On Monday, March 12, 2012, the Department of Health and Human Services issued a final rule regarding establishment of the state health care exchanges required under the Patient Protection and Affordable Care Act (PL 111-148).
The rule provides for taxpayer funding of insurance plans that include elective abortion. This departure from the longstanding policy is accomplished through an accounting arrangement described in the Affordable Care Act and reiterated in the final rule.
To comply with the accounting requirement, plans collect a $1 abortion surcharge from each premium payer. The enrollee will make two payments, $1 per month for abortion and another payment for the rest of the services covered. As described in the rule, the surcharge can only be disclosed to the enrollee at the time of enrollment. Furthermore, insurance plans may only advertise the total cost of the premiums without disclosing that enrollees will be charged a $1 per month to directly subsidize abortions.
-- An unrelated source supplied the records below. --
(** * Vectra automated response: firewall adapters (PAN, Sophos)

  A shallow embedding of [common.py], [third_party_clients/pan/pan.py]
  and [third_party_clients/sophos/sophos.py].

  The Python code talks to three outside parties: the OS credential store
  ([keyring]), the operator ([questionary]) and the firewalls ([requests]).
  They are gathered in the class [External]; the code itself is written in
  a state-and-exception monad [M] over a [world] that holds the credential
  store, the state of the firewalls and the trace of everything the code
  did to the outside (HTTP requests, prompts, log lines). *)

From Stdlib Require Import ZArith Ascii Lia.
From Stdlib Require String.
From stdpp Require Import base option list gmap strings.

Set Warnings "-register-all".

(** ** Python values used by the code *)

Module Py.

(** Exceptions the modelled code can raise or let through. *)
Inductive exn :=
| AttributeError (attr : string)
| UnboundLocalError (var : string)
| TypeError
| KeyError (key : string)
| ValueError
| IndexError
| HTTPError (status : Z)
| RequestException
| ParseError
| PasswordSetError
| SystemExit.

#[global] Instance exn_eq_dec : EqDecision exn.
Proof. solve_decision. Defined.

Inductive outcome (A : Type) :=
| Return (a : A)
| Raise (e : exn).
Arguments Return {A} a.
Arguments Raise {A} e.
Lemma reduce_results_lookup results k sel :
  reduce_results results !! k = Some sel ->
  exists res, In res results /\ res_description res = k /\
              res_selector res = sel.
Proof.
  induction results as [|r results IH] using rev_ind; intros H.
  - unfold reduce_results in H. cbn [fold_left] in H.
    rewrite lookup_empty in H. discriminate H.
  - assert (Hold : reduce_results results !! k = Some sel ->
              exists res, In res (results ++ [r]) /\ res_description res = k /\
                          res_selector res = sel).
    { intros H'. destruct (IH H') as (res & Hin & Hd & Hs).
      exists res. split; [apply in_or_app; now left | now split]. }
    rewrite reduce_results_snoc in H. unfold set_key in H.
    destruct (bool_decide (res_description r = lit "__proto__"));
      [now apply Hold|].
    destruct (decide (res_description r = k)) as [Heq|Hne].
    + rewrite Heq, lookup_insert_eq in H. injection H as H.
      exists r. split; [apply in_or_app; right; now left | now split].
    + rewrite lookup_insert_ne in H by exact Hne. now apply Hold.
Qed.
Lemma receive_round_trip_witness :
  let w := world_after small_config [OpInit; OpSend 0 100] in
  ∃ w', (do r <- pico_allocate_rx_buf small_config 64;
         pico_rx_complete small_config 1 [1] [60];;
         do left <- pico_eth_poll small_config 1;
         ret (r, left)) w
        = Ok ((paddr (sos_dma_malloc demo_platform 1), Some 1), 0) w' ∧
        trace w' =
          trace w
          ++ [sos_dma_cache_invalidate (vaddr (sos_dma_malloc demo_platform 1)) 2048]
          ++ []
          ++ frame_events demo_platform {| buf_no := 1; length_ := 60 |} ∧
        pool_elems w' = [2; 3] ++ [] ++ [1] ∧
        rx_elems w' = [] ∧
        n_tx_bufs (buffers w') = 1.
Proof.
  intros w.
  assert (rx_elems w = []) as Hq by (vm_compute; reflexivity).
  assert (pool_elems w = [1; 2; 3]) as Hp by (vm_compute; reflexivity).
  assert (n_tx_bufs (buffers w) = 1) as Hn by (vm_compute; reflexivity).
  pose proof small_reach_send as Hreach. fold w in Hreach.
  clearbody w.
  assert (64 ≤ BUF_SIZE small_config) as Hsz by (vm_compute; discriminate).
  assert (Z.of_nat (length (rx_elems w)) < N_RX_BUFS small_config) as Hroom.
  { rewrite Hq. vm_compute. reflexivity. }
  destruct (receive_round_trip small_config demo_platform small_config_ok
              64 60 1 [2; 3] w _ Hreach Hsz Hp Hroom)
    as (w' & H1 & H2 & H3 & H4 & H5).
  unfold queued in H3. rewrite Hq in H1, H2, H3. rewrite Hn in H5.
  exists w'. split; [exact H1|]. split; [exact H2|].
  split; [exact H3|]. split; [exact H4|exact H5].
Defined.

(** ** What each operation tells the outside *)

Section Footprint.

Context {A B : Type}.
Variable Q : event → Prop.

Lemma emits_ret (a : A) : emits Q (ret a).
Proof. intros w. exists []. by rewrite app_nil_r. Qed.
(** C10, as stated, fails: [/health] differs from [/] and from
    [/leaderboard] and is answered with 200. *)
Lemma health_is_not_404 :
  ~ (forall (req : request) (h : host) (o : settled) (s : store),
       method req <> "OPTIONS" ->
       url req <> "/" -> url req <> "/leaderboard" ->
       returned (serve req h o s) = Some (Normal not_found)).
Proof.
  intros H.
  specialize (H {| method := "GET"; url := "/health" |} (at_time 1000)
                (Resolved sample_feed) initial_store).
  cbn in H.
  assert (Some (Normal (respond 200
            (Json (VObject [("ok", VBool true); ("uptime", VNumber 1)]))))
          = Some (Normal not_found)) as E.
  { apply H; discriminate. }
  discriminate E.
Qed.

(** C10 (amended): routing compares the whole URL string and, past the
    OPTIONS branch, does not look at the method.  [OPTIONS] gets 204 with
    no body; otherwise [/] and [/leaderboard] get 200 with what
    [getLeaderboard] returns, [/health] gets 200 with the health body, and
    every other URL, such as [/leaderboard?x=1], gets 404 with
    [{"error": "Not found"}] and causes no fetch. *)
Theorem handler_routing :
  forall req h o s,
    (method req = "OPTIONS" ->
     returned (serve req h o s) = Some (Normal (respond 204 NoBody)))
    /\ (method req <> "OPTIONS" ->
        (url req = "/" \/ url req = "/leaderboard" ->
         (exists d,
             returned (call h o s) = Some (Normal d)
             /\ returned (serve req h o s)
                = Some (Normal (respond 200 (Json d))))
         \/ (exists raw,
                o = Resolved raw /\ fresh h s = false
                /\ parseLeaderboard (isoNow h) raw = Inexact
                /\ returned (serve req h o s) = Some Inexact))
        /\ (url req = "/health" ->
            returned (serve req h o s)
            = Some (Normal (respond 200
                  (Json (VObject [("ok", VBool true);
                                  ("uptime", uptime h)]))))
            /\ fetches (serve req h o s) = 0%nat)
        /\ (url req <> "/" -> url req <> "/leaderboard" ->
            url req <> "/health" ->
            returned (serve req h o s) = Some (Normal not_found)
            /\ fetches (serve req h o s) = 0%nat
            /\ after (serve req h o s) = s)).
Proof.
  intros req h o s. split.
  - intros Hm. unfold serve, handler. rewrite Hm. reflexivity.
  - intros Hm. split; [|split].
    + intros Hu. rewrite (serve_leaderboard req h o s Hm Hu).
      cbn [returned].
      destruct (call_returns h o s) as [[d Hd] | [raw [Ho [F [P Hr]]]]].
      * left. exists d. rewrite Hd. split; reflexivity.
      * right. exists raw. rewrite Hr. repeat split; assumption.
    + intros Hu. unfold serve, handler.
      apply String.eqb_neq in Hm. rewrite Hm, Hu. split; reflexivity.
    + intros H1 H2 H3. unfold serve, handler.
      apply String.eqb_neq in Hm, H1, H2, H3.
      rewrite Hm, H1, H2, H3. repeat split.
Qed.

Lemma handler_routing_witness :
  returned (serve {| method := "POST"; url := "/leaderboard?x=1" |}
              (at_time 1000) (Resolved sample_feed) initial_store)
  = Some (Normal not_found)
  /\ returned (serve {| method := "POST"; url := "/health" |}
                 (at_time 1000) (Resolved sample_feed) initial_store)
     = Some (Normal (respond 200
           (Json (VObject [("ok", VBool true); ("uptime", VNumber 1)]))))
  /\ returned (serve {| method := "OPTIONS"; url := "/nowhere" |}
                 (at_time 1000) (Resolved sample_feed) initial_store)
     = Some (Normal (respond 204 NoBody)).
Proof.
  split; [|split].
  - apply (handler_routing {| method := "POST"; url := "/leaderboard?x=1" |}
             (at_time 1000) (Resolved sample_feed) initial_store);
      discriminate.
  - apply (handler_routing {| method := "POST"; url := "/health" |}
             (at_time 1000) (Resolved sample_feed) initial_store);
      [discriminate | reflexivity].
  - apply (handler_routing {| method := "OPTIONS"; url := "/nowhere" |}
             (at_time 1000) (Resolved sample_feed) initial_store).
    reflexivity.
Defined.

(** ** Numbers and their strings *)













(** ** Players *)

Lemma is_string_true v lit : is_string v lit = true <-> v = VString lit.
Proof.
  split.
  - destruct v; cbn; try discriminate. intros H.
    apply String.eqb_eq in H. subst. reflexivity.
  - intros ->. cbn. apply String.eqb_refl.
Qed.


(** What [map] returns: result [i] is the callback's on element [i]. *)
Lemma map_from_nth (f : value -> nat -> completion value) l :
  forall idx mapped,
    map_from f idx l = Normal mapped ->
    List.length mapped = List.length l
    /\ forall i c,
        nth_error l i = Some c ->
        exists y, f c (idx + i)%nat = Normal y /\ nth_error mapped i = Some y.
Proof.
  induction l as [|x rest IH]; intros idx mapped H; cbn [map_from] in H.
  - injection H as <-. split; [reflexivity|].
    intros i c Hi. destruct i; discriminate Hi.
  - destruct (f x idx) as [y| |] eqn:Hy; cbn [bind] in H; try discriminate H.
    destruct (map_from f (S idx) rest) as [ys| |] eqn:Hys; cbn [bind] in H;
      try discriminate H.
    injection H as <-. destruct (IH _ _ Hys) as [Hlen Hnth].
    split; [cbn [List.length]; congruence|].
    intros [|i] c Hi; cbn [nth_error] in *.
    + injection Hi as <-. exists y. rewrite Nat.add_0_r. auto.
    + destruct (Hnth i c Hi) as [y' [Hf Hn]]. exists y'.
      split; [|exact Hn]. rewrite <- Hf. f_equal. lia.
Qed.

(** The four fields of an entry are the callback's four computations. *)
Lemma player_parts fin c idx pl :
  player fin c idx = Normal pl ->
  exists nm sc th pos,
    player_score c = Normal sc
    /\ player_position c idx = Normal pos
    /\ player_thru fin c = Normal th
    /\ player_name c = Normal nm
    /\ pl = VObject [("name", nm); ("score", VString sc);
                     ("thru", VString th); ("position", VString pos)].
Proof.
  unfold player. intros H.
  destruct (player_score c) as [sc| |]; cbn [bind] in H; try discriminate H.
  destruct (player_position c idx) as [pos| |]; cbn [bind] in H;
    try discriminate H.
  destruct (player_thru fin c) as [th| |]; cbn [bind] in H;
    try discriminate H.
  destruct (player_name c) as [nm| |]; cbn [bind] in H; try discriminate H.
  injection H as <-. exists nm, sc, th, pos. repeat split.
Qed.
The final rule mentions, but does not address concerns about abortion coverage in “multi-state” plans administered by the Federal Government’s Office of Personnel Management (OPM). There is nothing in the Affordable Care Act to prevent some OPM (government administered) plans from covering elective abortion, and questions remain about whether OPM multi-state plans will include elective abortion. If such plans do include abortion, there are concerns that the abortion coverage will even be offered in states that have prohibited abortion coverage in their state exchanges. The final rule indicates that specific standards for multi-state plans will be forthcoming in future rules from OPM.